After sagittal division of the prosencephalon at 4.5 weeks of gestation, the early fetal cerebral hemisphere bends or rotates posteroventrally from seven weeks of gestation. The posterior pole of the telencephalon thus becomes not the occipital but the temporal lobe as the telencephalic flexure forms the operculum and finally the lateral cerebral or Sylvian fissure. The ventral part is infolded to become the insula. The frontal and temporal lips of the Sylvian fissure, as well as the insula, all derive from the ventral margin of the primitive telencephalon, hence may be influenced by genetic mutations with a ventrodorsal gradient of expression. The telencephalic flexure also contributes to a shift of the hippocampus from a dorsal to a ventral position, the early rostral pole of the hippocampus becoming caudal and dorsal becoming ventral.
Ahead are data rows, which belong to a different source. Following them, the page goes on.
(** The exceptions that leave [parse] on a stack that suffices: the
    [IndexError] of the expression stack and, only when [int] does not
    read the content of some number token, its [ValueError].  A
    [ParserError] is always caught and a [KeyError] is never raised. *)
Lemma parse_raises (tokens : list Token) (x : PyExn) :
  returned (parse tokens) = Raise x ->
  x = IndexError
  \/ (x = ValueError
      /\ exists t, In t tokens /\ kind t = token_kinds.number
                   /\ py_int (content t) = Raise ValueError).
Proof.
  unfold parse.
  destruct (parse_main (parse_fuel tokens) tokens 0 None)
    as [[[node index]|y|] best] eqn:Hmain.
  - destruct (skipn index tokens); discriminate.
  - assert (Hy : may_raise tokens y).
    { apply (f_equal fst) in Hmain. cbn [fst] in Hmain. revert Hmain.
      unfold parse_main.
      repeat (rewrite bindM_lift;
              match goal with
              | |- context [_match_token tokens ?i ?k ?m ?t] =>
                  let E := fresh "Hm" in
                  destruct (_match_token tokens i k m t) as [?|z|] eqn:E;
                  cbn [fst]; try discriminate;
                  [|intros [= <-]; apply _match_token_Raise in E; subst z;
                    apply may_raise_Raised]
              end).
      unfold bindM at 1.
      match goal with
      | |- context [parse_compound_statement ?f tokens ?i None] =>
          destruct (parse_compound_statement f tokens i None)
            as [[[body index5]|z|] best5] eqn:Hbody
      end; cbn [retM fst]; try discriminate.
      intros [= <-]. apply (f_equal fst) in Hbody.
      now apply (proj1 (proj2 (descent_may_raise tokens _))) in Hbody. }
    destruct y as [e| | | |]; cbn [returned]; try discriminate;
      intros [= <-]; destruct Hy as [[e He] | [He | He]];
      try discriminate He; auto.
  - discriminate.
Qed.

(** ** What the statement parsers return *)

(** X19: A successful [parse_statement] returns a statement tree (never a
    declaration), built from expressions of the grammar, and an index
    further on, inside the tokens, just past a semicolon or a closing
    brace. *)
Theorem parse_statement_returns_statement
    (fuel : nat) (tokens : list Token) (index : nat) (best : ParserState)
    (node : Node) (index' : nat) :
  fst (parse_statement fuel tokens index best) = Return (node, index') ->
  statement_result tokens index node index'.
Proof. apply descent_results. Qed.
The occipital horn is the most recent recess of the lateral ventricle, hence most vulnerable to anatomic variations that affect the calcarine fissure. Many major malformations include lack of telencephalic flexure (holoprosencephaly, extreme micrencephaly) or dysplastic Sylvian fissure (lissencephalies, hemimegalencephaly, schizencephaly). Although fissures and sulci are genetically programmed, mechanical forces of growth and volume expansion are proposed to be mainly extrinsic (including ventricles) for fissures and intrinsic for sulci. In fetal hydrocephalus, the telencephalic flexure is less affected because ventricular dilatation occurs later in gestation. Flexures can be detected prenatally by ultrasound and fetal magnetic resonance imaging and should be described neuropathologically in cerebral malformations.